(Dataset entries)

(* ===== verification/PlaygroundStore.v ===== *)
(** What the web playground keeps in the browser
    (web/src/features/playground/lib/storage, lib/state and
    hooks/use-playground-state.ts): the stored configuration and messages, what
    loading makes of them, and the delayed saving of the messages.

    The browser storage and the schema library are classes of operations with
    their documented laws; both have an instance for concrete inputs. *)

From Stdlib Require Import NArith ZArith Lia ZifyBool ZifyN.
From Stdlib Require Import SpecFloat.
From stdpp Require Import base list gmap strings.
From S2P Require Import Prelude JsString JsNum Json Regex Playground PlaygroundRequest.

(** * The browser storage *)

(** [None] is an exception, which leaves the storage as it was; [getItem] of a
    key that is not stored is [Some None]. *)
Class LocalStorage (D : Type) := {
  getItem : jstr -> D -> option (option jstr);
  setItem : jstr -> jstr -> D -> option D;
  removeItem : jstr -> D -> option D
}.

Class LocalStorageLaws (D : Type) `{LocalStorage D} := {
  get_set_item k v d d' : setItem k v d = Some d' -> getItem k d' = Some (Some v);
  get_set_item_other k k' v d d' : k <> k' -> setItem k v d = Some d' -> getItem k' d' = getItem k' d;
  get_remove_item k d d' : removeItem k d = Some d' -> getItem k d' = Some None;
  get_remove_item_other k k' d d' : k <> k' -> removeItem k d = Some d' -> getItem k' d' = getItem k' d
}.

(** A storage that works, with room for [quota] units in one value. *)
Record Browser := MkBrowser { items : list (jstr * jstr); quota : N }.

#[export] Instance browser_storage : LocalStorage Browser := {
  getItem k d := Some (map_get k (items d));
  setItem k v d := if (N.of_nat (length v) <=? quota d)%N then Some (MkBrowser (map_set k v (items d)) (quota d)) else None;
  removeItem k d := Some (MkBrowser (List.filter (fun e => negb (bool_decide (e.1 = k))) (items d)) (quota d))
}.

(** * Schemas (lib/storage/storage-schema.ts) *)

Inductive schema :=
| ZString | ZNumber | ZBoolean
| ZEnum (members : list jstr)
| ZArray (s : schema) (min : nat)
| ZObject (fields : list (jstr * schema))
| ZOptional (s : schema)
| ZNullable (s : schema).

(** [schema.parse(v)]; [None] throws. *)
Class Zod := { zparse : schema -> jv -> option jv }.

(** The properties a schema found, those that are undefined left out. *)
Definition kept (vs : list (jstr * jv)) : list (jstr * jv) :=
  List.filter (fun e => match e.2 with JUndef => false | _ => true end) vs.

(** What the library documents of the schemas used here. An object loses the
    properties the schema does not name. Infinite numbers and objects that are
    arrays are left open. *)
Class ZodLaws `{Zod} := {
  z_string v : zparse ZString v = match v with JStr _ => Some v | _ => None end;
  z_number x : num_is_finite x = true -> zparse ZNumber (JNum x) = Some (JNum x);
  z_number_nan : zparse ZNumber (JNum S754_nan) = None;
  z_number_other v : (forall x, v <> JNum x) -> zparse ZNumber v = None;
  z_boolean v : zparse ZBoolean v = match v with JBool _ => Some v | _ => None end;
  z_enum ms v :
    zparse (ZEnum ms) v = match v with JStr s => if bool_decide (s ∈ ms) then Some v else None | _ => None end;
  z_array s mn l :
    zparse (ZArray s mn) (JArr l) = if Nat.ltb (length l) mn then None else JArr <$> mapM (zparse s) l;
  z_array_other s mn v : is_array v = false -> zparse (ZArray s mn) v = None;
  z_object fs l :
    zparse (ZObject fs) (JObj l) =
      (fun vs => JObj (kept vs)) <$> mapM (fun f => (fun v => (f.1, v)) <$> zparse f.2 (jv_get (JObj l) f.1)) fs;
  z_object_other fs v : is_object v = false \/ v = JNull -> zparse (ZObject fs) v = None;
  z_optional s v : zparse (ZOptional s) v = match v with JUndef => Some JUndef | _ => zparse s v end;
  z_nullable s v : zparse (ZNullable s) v = match v with JNull => Some JNull | _ => zparse s v end
}.

(** A library that does what the laws say. *)
Fixpoint zod_value (s : schema) (v : jv) : option jv :=
  match s with
  | ZString => match v with JStr _ => Some v | _ => None end
  | ZNumber => match v with JNum x => if num_is_finite x then Some v else None | _ => None end
  | ZBoolean => match v with JBool _ => Some v | _ => None end
  | ZEnum ms => match v with JStr s => if bool_decide (s ∈ ms) then Some v else None | _ => None end
  | ZArray s mn =>
      match v with
      | JArr l => if Nat.ltb (length l) mn then None else JArr <$> mapM (zod_value s) l
      | _ => None
      end
  | ZObject fs =>
      match v with
      | JObj l =>
          (fun vs => JObj (kept vs)) <$>
            (fix fields (fs : list (jstr * schema)) : option (list (jstr * jv)) :=
               match fs with
               | [] => Some []
               | (k, s) :: fs =>
                   match zod_value s (jv_get (JObj l) k), fields fs with
                   | Some v, Some vs => Some ((k, v) :: vs)
                   | _, _ => None
                   end
               end) fs
      | _ => None
      end
  | ZOptional s => match v with JUndef => Some JUndef | _ => zod_value s v end
  | ZNullable s => match v with JNull => Some JNull | _ => zod_value s v end
  end.

#[export] Instance zod_library : Zod := { zparse := zod_value }.

#[export] Instance zod_laws : ZodLaws.
Proof.
  split; try done; simpl.
  - intros x ->. done.
  - intros [] H; try done. by destruct (H x).
  - by intros s mn [].
  - intros fs l. f_equal. induction fs as [|[k s] fs IH]; [done|]. simpl. rewrite IH.
    destruct (zod_value s _); [|done]. simpl. by destruct (mapM _ fs).
  - intros fs v [H| ->]; [|done]. by destruct v.
Qed.

Definition STORAGE_VERSION : Z := 1.
Definition MAX_STORED_MESSAGES : nat := 100.
Definition MAX_STORED_MESSAGES_BYTES : N := 1048576.
Definition MAX_LOADED_MESSAGES_CHARS : N := 120000.
Definition MAX_LOADED_MESSAGE_CHARS : N := 40000.

Definition playgroundConfigSchema : schema := ZObject [
  (js "model", ZOptional ZString); (js "group", ZOptional ZString); (js "temperature", ZOptional ZNumber);
  (js "top_p", ZOptional ZNumber); (js "max_tokens", ZOptional ZNumber);
  (js "frequency_penalty", ZOptional ZNumber); (js "presence_penalty", ZOptional ZNumber);
  (js "seed", ZOptional (ZNullable ZNumber)); (js "stream", ZOptional ZBoolean)].

Definition parameterEnabledSchema : schema := ZObject [
  (js "temperature", ZOptional ZBoolean); (js "top_p", ZOptional ZBoolean); (js "max_tokens", ZOptional ZBoolean);
  (js "frequency_penalty", ZOptional ZBoolean); (js "presence_penalty", ZOptional ZBoolean);
  (js "seed", ZOptional ZBoolean)].

Definition messageRoleSchema : schema := ZEnum [js "user"; js "assistant"; js "system"].
Definition messageStatusSchema : schema := ZEnum [js "loading"; js "streaming"; js "complete"; js "error"].
Definition messageVersionSchema : schema := ZObject [(js "id", ZString); (js "content", ZString)].
Definition sourceSchema : schema := ZObject [(js "href", ZString); (js "title", ZString)].
(** The difference of a row: absent without a list price, exact otherwise. *)
Lemma row_difference row : row_ok row -> exists difference,
  match ar_list_cost row with
  | Some cost => Some <$> priceDifference (co_total cost) (ar_actual_amount row)
  | None => Some None
  end = Some difference /\
  match ar_list_cost row with
  | Some cost => exists a b d, billionths (co_total cost) = Some a /\ billionths (ar_actual_amount row) = Some b /\
                   cell_text (opt_text difference) = d /\ billionths d = Some (a - b)%Z
  | None => cell_text (opt_text difference) = []
  end.
Proof.
  intros (_ & Ha & Hc). destruct (ar_list_cost row) as [cost|]; [|by exists None].
  destruct (whole_units _ Hc) as (a & Ea & Wa), (whole_units _ Ha) as (b & Eb & Wb).
  exists (Some (amount_text (a - b))). unfold priceDifference. rewrite Wa, Wb. split; [done|].
  exists a, b, (amount_text (a - b)). split; [done|]. split; [done|].
  split; [apply nine_cell, amount_text_nine|apply amount_text_value].
Qed.

Lemma detail_row_of report row : report_ok report -> row_ok row ->
  exists cells, detail_row report row = Some cells /\ record_of row (List.map cell_text cells).
Proof.
  intros (Hs & He & Hg & _) Hr. pose proof Hr as (Hc & Ha & _). destruct (row_difference row Hr) as (difference & Ed & Hd).
  destruct (utc_cell _ Hc) as (u & Eu & Cu & Iu), (shanghai_cell _ Hc) as (v & Ev & Cv & Iv).
  destruct (utc_cell _ Hs) as (s & Es & _), (utc_cell _ He) as (e & Ee & _), (utc_cell _ Hg) as (g & Eg & _).
  unfold detail_row. rewrite Ed, Eu, Ev, Es, Ee, Eg. cbn [mbind option_bind]. eexists. split; [done|].
  unfold record_of, field_is. cbn [List.map].
  split; [done|]. split; [rewrite <- print_Z_cell; reflexivity|]. split; [reflexivity|].
  split; [rewrite <- (nine_cell _ Ha) at 2; reflexivity|].
  split; [exists (cell_text (CText u)); split; [reflexivity|by rewrite Cu]|].
  split; [exists (cell_text (CText v)); split; [reflexivity|by rewrite Cv]|].
  destruct (ar_list_cost row) as [cost|].
  - destruct Hd as (a & b & d & Eca & Ecb & Ecd & Ebd). exists a, b, (cell_text (opt_text difference)).
    split; [done|]. split; [done|]. split; [reflexivity|by rewrite Ecd].
  - change (Some (cell_text (opt_text difference)) = Some []). by rewrite Hd.
Qed.
Definition in_group (group : MetricGroup) (row : MetricRow) : bool := bool_decide (nullish (r_group row) perf = group).
Definition is_shallow (row : MetricRow) : bool := bool_decide (r_group row = Some shallow).

Definition assessmentGroup (assessment : Assessment) (group : MetricGroup) : Assessment :=
  let rs := List.filter (in_group group) (rows assessment) in
  let worst := worstVerdict (List.map r_verdict rs) in
  MkAssessment rs
    match group with
    | perf =>
        let shallowVerdict := worstVerdict (List.map r_verdict (List.filter is_shallow (rows assessment))) in
        if bool_decide (shallowVerdict = abnormal) then (if bool_decide (worst = abnormal) then abnormal else na) else worst
    | shallow => worst
    end.

Definition overallLabel (verdict : Verdict) : jstr :=
  js match verdict with ok => "Overall: normal" | slow => "Overall: slow" | abnormal => "Overall: abnormal" | na => "Skipped" end.

(** [/\[A-Za-z\]/.test(s)] and [/^\d/.test(s)] *)
Definition has_letter (s : jstr) : bool := existsb (fun c => in_range 65 90 c || in_range 97 122 c)%bool s.
Definition digit_first (s : jstr) : bool := match s with c :: _ => is_digit c | [] => false end.

Definition displayMeasured (row : MetricRow) (t : jstr -> option Values -> jstr) : jstr :=
  if (is_some (r_measuredValues row) || includes (js "{{") (r_measured row))%bool then t (r_measured row) (r_measuredValues row)
  else if (has_letter (r_measured row) && negb (digit_first (r_measured row)))%bool then t (r_measured row) None
  else r_measured row.

Definition displayThreshold (row : MetricRow) (t : jstr -> option Values -> jstr) : jstr := t (r_threshold row) (r_thresholdValues row).

(** * Standards *)

Record SupplierStandard := MkStandard {
  id : jstr; labelKey : jstr;
  errorSlow : num; ttftShortOkMs : num; ttftLongOkMs : num; ttftP90AvgTimes : num; tpotAvgOkMs : num; tpotP90OkMs : num;
  cacheHitOk : num; ttlWaitSeconds : num; longInputTokens : num
}.

Definition DEFAULT_STANDARD : SupplierStandard :=
  MkStandard (js "default") (js "Default standard")
    (num_of_dec false 1 (-1)) (num_of_Z 8000) (num_of_Z 15000) (num_of_Z 3) (num_of_Z 80) (num_of_Z 150)
    (num_of_dec false 5 (-1)) (num_of_Z 30) (num_of_Z 8000).

Definition tight : SupplierStandard :=
  MkStandard (js "tight") (js "Tight standard")
    (num_of_dec false 5 (-2)) (num_of_Z 3000) (num_of_Z 8000) (num_of_Z 2) (num_of_Z 50) (num_of_Z 80)
    (num_of_dec false 8 (-1)) (num_of_Z 30) (num_of_Z 8000).

Definition SUPPLIER_STANDARDS : list SupplierStandard := [DEFAULT_STANDARD; tight].

Inductive StandardNumberKey :=
| ErrorSlow | TtftShortOkMs | TtftLongOkMs | TtftP90AvgTimes | TpotAvgOkMs | TpotP90OkMs | CacheHitOk | TtlWaitSeconds | LongInputTokens.

#[export] Instance number_key_eq_dec : EqDecision StandardNumberKey.
Proof. solve_decision. Defined.

Definition STANDARD_NUMBER_KEYS : list StandardNumberKey :=
  [ErrorSlow; TtftShortOkMs; TtftLongOkMs; TtftP90AvgTimes; TpotAvgOkMs; TpotP90OkMs; CacheHitOk; TtlWaitSeconds; LongInputTokens].

Definition key_text (k : StandardNumberKey) : jstr :=
  js match k with
     | ErrorSlow => "errorSlow" | TtftShortOkMs => "ttftShortOkMs" | TtftLongOkMs => "ttftLongOkMs"
     | TtftP90AvgTimes => "ttftP90AvgTimes" | TpotAvgOkMs => "tpotAvgOkMs" | TpotP90OkMs => "tpotP90OkMs"
     | CacheHitOk => "cacheHitOk" | TtlWaitSeconds => "ttlWaitSeconds" | LongInputTokens => "longInputTokens"
     end%string.

(** [standard\[key\]] *)
Definition standard_num (s : SupplierStandard) (k : StandardNumberKey) : num :=
  match k with
  | ErrorSlow => errorSlow s | TtftShortOkMs => ttftShortOkMs s | TtftLongOkMs => ttftLongOkMs s
  | TtftP90AvgTimes => ttftP90AvgTimes s | TpotAvgOkMs => tpotAvgOkMs s | TpotP90OkMs => tpotP90OkMs s
  | CacheHitOk => cacheHitOk s | TtlWaitSeconds => ttlWaitSeconds s | LongInputTokens => longInputTokens s
  end.

(** A standard as the object it is. *)
Definition standard_obj (s : SupplierStandard) : list (jstr * jv) :=
  (js "id", JStr (id s)) :: (js "labelKey", JStr (labelKey s)) ::
  List.map (fun k => (key_text k, JNum (standard_num s k))) STANDARD_NUMBER_KEYS.

(** [clampNumber]; [None] when the conversion throws. *)
Definition clampNumber (value : jv) (fallback lo hi : num) : option num :=
  next ← (match value with JNum x => Some x | _ => js_Number value end);
  Some (if num_is_finite next then num_min hi (num_max lo next) else fallback).

Definition getStandard (i : jstr) : SupplierStandard :=
  nullish (List.find (fun s => id s =s i) SUPPLIER_STANDARDS) DEFAULT_STANDARD.

(** The bounds a number of a standard is kept in. *)
Definition lower_bound (k : StandardNumberKey) : Z :=
  match k with ErrorSlow | CacheHitOk | TtlWaitSeconds => 0 | _ => 1 end.
Definition upper_bound (k : StandardNumberKey) : Z :=
  match k with
  | ErrorSlow => 1 | TtftShortOkMs => 120000 | TtftLongOkMs => 180000 | TtftP90AvgTimes => 10 | TpotAvgOkMs => 5000
  | TpotP90OkMs => 5000 | CacheHitOk => 1 | TtlWaitSeconds => 600 | LongInputTokens => 256000
  end.

(** [typeof v === 'string' && v.trim() ? v.trim() : d] *)
Definition text_or (v : jv) (d : jstr) : jstr :=
  match v with JStr s => if truthy (trim s) then trim s else d | _ => d end.

Definition clamped (raw : jv) (k : StandardNumberKey) : option num :=
  clampNumber (jv_get raw (key_text k)) (standard_num DEFAULT_STANDARD k) (num_of_Z (lower_bound k)) (num_of_Z (upper_bound k)).

(** [sanitizeStandard]; [raw] may be any value. *)
Definition sanitizeStandard (raw : jv) : option SupplierStandard :=
  a ← clamped raw ErrorSlow; b ← clamped raw TtftShortOkMs; c ← clamped raw TtftLongOkMs; d ← clamped raw TtftP90AvgTimes;
  e ← clamped raw TpotAvgOkMs; f ← clamped raw TpotP90OkMs; g ← clamped raw CacheHitOk; h ← clamped raw TtlWaitSeconds;
  i ← clamped raw LongInputTokens;
  Some (MkStandard (text_or (jv_get raw (js "id")) (js "custom")) (text_or (jv_get raw (js "labelKey")) (js "Custom standard")) a b c d e f g h i).

Definition close_to (a b : num) : bool := num_ltb (num_abs (num_sub a b)) (num_of_dec false 1 (-9)).

Definition matchingStandardId (standard : SupplierStandard) : option jstr :=
  option_map id (List.find (fun preset => forallb (fun k => close_to (standard_num preset k) (standard_num standard k)) STANDARD_NUMBER_KEYS) SUPPLIER_STANDARDS).

(** [readStoredStandard]: [stored] is what the session storage gives, if there is one. *)
Definition readStoredStandard (stored : option jstr) : SupplierStandard :=
  match stored with
  | None | Some [] => DEFAULT_STANDARD
  | Some raw => nullish (v ← json_parse raw; sanitizeStandard v) DEFAULT_STANDARD
  end.

(** * The editor of a standard *)

Inductive Display := percent | seconds | raw.
Inductive FieldGroup := stress | cache.

Record StandardEditorField := MkField {
  f_id : jstr; f_key : StandardNumberKey; f_group : FieldGroup; f_label : jstr; f_hint : jstr; f_min : num; f_max : num;
  f_step : option num; f_display : Display
}.

Definition MAX_TOKENS_CAP : Z := 256000.
Definition half : num := num_of_dec false 5 (-1).
Definition tenth : num := num_of_dec false 1 (-1).

Definition STANDARD_EDITOR_FIELDS : list StandardEditorField :=
  [MkField (js "std-error") ErrorSlow stress (js "Error rate (%)")
     (js "At or below this share of failed requests is still Normal. Comes from Stress test, not Basic acceptance.") (num_of_Z 0) (num_of_Z 100) None percent;
   MkField (js "std-ttft-short") TtftShortOkMs stress (js "TTFT short (s)")
     (js "Time to first token on a short prompt. Stress test with stream on. Above this is Slow.") tenth (num_of_Z 120) (Some half) seconds;
   MkField (js "std-ttft-long") TtftLongOkMs stress (js "TTFT long (s)")
     (js "Time to first token when prompt tokens reach Long input tokens. Stress test with stream on.") tenth (num_of_Z 180) (Some half) seconds;
   MkField (js "std-ttft-p90") TtftP90AvgTimes stress (js "TTFT P90 " ++ [215%N] ++ js " avg")
     (js "If P90 first-token time is more than this times the average, replies are jumpy.") (num_of_Z 1) (num_of_Z 10) (Some half) raw;
   MkField (js "std-tpot-avg") TpotAvgOkMs stress (js "TPOT avg (ms)")
     (js "Milliseconds per output token after the first token. How fast it types. Stress test with stream on.") (num_of_Z 1) (num_of_Z 5000) None raw;
   MkField (js "std-tpot-p90") TpotP90OkMs stress (js "TPOT P90 (ms)")
     (js "90th percentile of time per output token. Stress test with stream on.") (num_of_Z 1) (num_of_Z 5000) None raw;
   MkField (js "std-long-input") LongInputTokens stress (js "Long input tokens")
     (js "Prompt tokens at or above this use the long TTFT ruler. Comes from stress usage, not a tokenizer audit.") (num_of_Z 1) (num_of_Z MAX_TOKENS_CAP) None raw;
   MkField (js "std-cache") CacheHitOk cache (js "Cache hit (%)")
     (js "Share of cache probe rounds that returned cached_tokens. Below this is Slow.") (num_of_Z 0) (num_of_Z 100) None percent;
   MkField (js "std-ttl") TtlWaitSeconds cache (js "TTL wait (s)")
     (js "Wait this long after the first cache request before judging TTL. A shorter wait skips the TTL check.") (num_of_Z 0) (num_of_Z 600) None raw].

Definition standardEditorValue (standard : SupplierStandard) (field : StandardEditorField) : num :=
  let x := standard_num standard (f_key field) in
  match f_display field with
  | percent => num_round (num_mul x (num_of_Z 100))
  | seconds => num_div x (num_of_Z 1000)
  | raw => x
  end.

Definition stored_of (display : Display) (x : num) : num :=
  match display with
  | percent => num_div x (num_of_Z 100)
  | seconds => num_mul x (num_of_Z 1000)
  | raw => x
  end.

Definition applyStandardEditorValue (standard : SupplierStandard) (field : StandardEditorField) (display : num) : option SupplierStandard :=
  sanitizeStandard (JObj (map_set (key_text (f_key field)) (JNum (stored_of (f_display field) display)) (standard_obj standard))).

(** * Figures of a test *)

Record StressMetrics := MkStress {
  total : num; attempted : option num; not_run : option num; succeeded : num; failed : num; error_rate : num; elapsed_ms : num;
  tokens_per_sec : num; request_tokens_per_sec : option num; request_avg_ms : option num; request_p50_ms : option num;
  request_p90_ms : option num; usage_n : option num; prompt_tokens : num; completion_tokens : num;
  ttft_avg_ms : num; ttft_p50_ms : num; ttft_p90_ms : num; ttft_n : num; tpot_avg_ms : num; tpot_p50_ms : num; tpot_p90_ms : num;
  tpot_n : num; rpm : num; tpm : num
}.

Inductive CacheMode := static | cumulative.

_WORK ITEM_: Copy the lines above exactly, beginning at the line that has "Definition displayMeasured (row" and stopping after the line that has "id : jstr; labelKey : jstr;", and omit the rest.

_REPLY TO THE EXERCISE_:
Definition displayMeasured (row : MetricRow) (t : jstr -> option Values -> jstr) : jstr :=
  if (is_some (r_measuredValues row) || includes (js "{{") (r_measured row))%bool then t (r_measured row) (r_measuredValues row)
  else if (has_letter (r_measured row) && negb (digit_first (r_measured row)))%bool then t (r_measured row) None
  else r_measured row.

Definition displayThreshold (row : MetricRow) (t : jstr -> option Values -> jstr) : jstr := t (r_threshold row) (r_thresholdValues row).

(** * Standards *)

Record SupplierStandard := MkStandard {
  id : jstr; labelKey : jstr;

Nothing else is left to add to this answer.